Lemma C3_defaults_and_overwrites_witness :
  match ParseSamplingParams
          (Some (JObject [("messages", JArray []); ("seed", JNull);
                          ("max_tokens", JNumber "100")])) with
  | Ok (sp, _) =>
      vllm.TopP sp = vllm.float32_1 /\ vllm.N sp = 1 /\
      vllm.Temperature sp = None /\ vllm.Seed sp = None /\
      vllm.Stop sp = [] /\ vllm.MaxTokens sp = Some 100
  | Err _ => False
  end /\
  match ParseSamplingParams
          (Some (JObject [("messages", JArray []); ("seed", JNumber "42");
                          ("temperature", JNumber "0.5")])) with
  | Ok (sp, _) =>
      vllm.Seed sp = Some 42 /\
      strconv.ParseFloat "0.5" 32 = vllm.Temperature sp
  | Err _ => False
  end /\
  ParseSamplingParams
    (Some (JObject [("messages", JArray []); ("max_tokens", JNumber "1024");
                    ("temperature", JNumber "0.7")]))
  = ParseSamplingParams
      (Some (JObject [("messages", JArray []);
                      ("temperature", JNumber "0.7")])) /\
  ParseSamplingParams
    (Some (JObject [("top_p", JNumber "1.0"); ("messages", JArray [])]))
  = ParseSamplingParams (Some (JObject [("messages", JArray [])])) /\
  ParseSamplingParams
    (Some (JObject [("messages", JArray []); ("n", JNumber "1")]))
  = ParseSamplingParams (Some (JObject [("messages", JArray [])])).
Proof.
  split; [|split; [|split; [|split]]].
  - destruct (ParseSamplingParams
                (Some (JObject [("messages", JArray []); ("seed", JNull);
                                ("max_tokens", JNumber "100")])))
      as [[sp st]|e] eqn:Hok; [|vm_compute in Hok; discriminate].
    destruct (proj1 C3_defaults_and_overwrites _ _ _ Hok)
      as (_ & Htp & Hn & Hte & Hse & Hst & Hmt & _).
    split; [apply Htp; left; reflexivity|].
    split; [apply Hn; left; reflexivity|].
    split; [apply Hte; left; reflexivity|].
    split; [apply Hse; right; reflexivity|].
    split; [apply Hst; left; reflexivity|].
    destruct (Hmt (JNumber "100") eq_refl ltac:(discriminate))
      as (lit & i & [= <-] & Hi & ->).
    vm_compute in Hi. injection Hi as <-. reflexivity.
  - destruct (ParseSamplingParams
                (Some (JObject [("messages", JArray []);
                                ("seed", JNumber "42");
                                ("temperature", JNumber "0.5")])))
      as [[sp st]|e] eqn:Hok; [|vm_compute in Hok; discriminate].
    destruct (proj1 C3_defaults_and_overwrites _ _ _ Hok)
      as (_ & _ & _ & _ & _ & _ & _ & _ & _ & Hte & Hse & _).
    destruct (Hse (JNumber "42") eq_refl ltac:(discriminate))
      as (lit & i & [= <-] & Hi & ->).
    destruct (Hte (JNumber "0.5") eq_refl ltac:(discriminate))
      as (lit & f & [= <-] & Hf & ->).
    vm_compute in Hi. injection Hi as <-. split; [reflexivity | exact Hf].
  - apply (proj1 (proj2 C3_defaults_and_overwrites)
             [("messages", JArray [])] [("temperature", JNumber "0.7")]
             "max_tokens" "1024"); reflexivity.
  - apply (proj1 (proj2 (proj2 C3_defaults_and_overwrites))
             [] [("messages", JArray [])] "top_p" "1.0"); reflexivity.
  - apply (proj1 (proj2 (proj2 (proj2 C3_defaults_and_overwrites)))
             [("messages", JArray [])] [] "n" "1"); reflexivity.
Defined.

▬▬▬

**EXERCISE OBJECTIVE:** Retype the data shown above so that each line matches the original.

**RESPONSE FOR THIS EXERCISE:**
Lemma C3_defaults_and_overwrites_witness :
  match ParseSamplingParams
          (Some (JObject [("messages", JArray []); ("seed", JNull);
                          ("max_tokens", JNumber "100")])) with
  | Ok (sp, _) =>
      vllm.TopP sp = vllm.float32_1 /\ vllm.N sp = 1 /\
      vllm.Temperature sp = None /\ vllm.Seed sp = None /\
      vllm.Stop sp = [] /\ vllm.MaxTokens sp = Some 100
  | Err _ => False
  end /\
  match ParseSamplingParams
          (Some (JObject [("messages", JArray []); ("seed", JNumber "42");
                          ("temperature", JNumber "0.5")])) with
  | Ok (sp, _) =>
      vllm.Seed sp = Some 42 /\
      strconv.ParseFloat "0.5" 32 = vllm.Temperature sp
  | Err _ => False
  end /\
  ParseSamplingParams
    (Some (JObject [("messages", JArray []); ("max_tokens", JNumber "1024");
                    ("temperature", JNumber "0.7")]))
  = ParseSamplingParams
      (Some (JObject [("messages", JArray []);
                      ("temperature", JNumber "0.7")])) /\
  ParseSamplingParams
    (Some (JObject [("top_p", JNumber "1.0"); ("messages", JArray [])]))
  = ParseSamplingParams (Some (JObject [("messages", JArray [])])) /\
  ParseSamplingParams
    (Some (JObject [("messages", JArray []); ("n", JNumber "1")]))
  = ParseSamplingParams (Some (JObject [("messages", JArray [])])).
Proof.
  split; [|split; [|split; [|split]]].
  - destruct (ParseSamplingParams
                (Some (JObject [("messages", JArray []); ("seed", JNull);
                                ("max_tokens", JNumber "100")])))
      as [[sp st]|e] eqn:Hok; [|vm_compute in Hok; discriminate].
    destruct (proj1 C3_defaults_and_overwrites _ _ _ Hok)
      as (_ & Htp & Hn & Hte & Hse & Hst & Hmt & _).
    split; [apply Htp; left; reflexivity|].
    split; [apply Hn; left; reflexivity|].
    split; [apply Hte; left; reflexivity|].
    split; [apply Hse; right; reflexivity|].
    split; [apply Hst; left; reflexivity|].
    destruct (Hmt (JNumber "100") eq_refl ltac:(discriminate))
      as (lit & i & [= <-] & Hi & ->).
    vm_compute in Hi. injection Hi as <-. reflexivity.
  - destruct (ParseSamplingParams
                (Some (JObject [("messages", JArray []);
                                ("seed", JNumber "42");
                                ("temperature", JNumber "0.5")])))
      as [[sp st]|e] eqn:Hok; [|vm_compute in Hok; discriminate].
    destruct (proj1 C3_defaults_and_overwrites _ _ _ Hok)
      as (_ & _ & _ & _ & _ & _ & _ & _ & _ & Hte & Hse & _).
    destruct (Hse (JNumber "42") eq_refl ltac:(discriminate))
      as (lit & i & [= <-] & Hi & ->).
    destruct (Hte (JNumber "0.5") eq_refl ltac:(discriminate))
      as (lit & f & [= <-] & Hf & ->).
    vm_compute in Hi. injection Hi as <-. split; [reflexivity | exact Hf].
  - apply (proj1 (proj2 C3_defaults_and_overwrites)
             [("messages", JArray [])] [("temperature", JNumber "0.7")]
             "max_tokens" "1024"); reflexivity.
  - apply (proj1 (proj2 (proj2 C3_defaults_and_overwrites))
             [] [("messages", JArray [])] "top_p" "1.0"); reflexivity.
  - apply (proj1 (proj2 (proj2 (proj2 C3_defaults_and_overwrites)))
             [("messages", JArray [])] [] "n" "1"); reflexivity.
Defined.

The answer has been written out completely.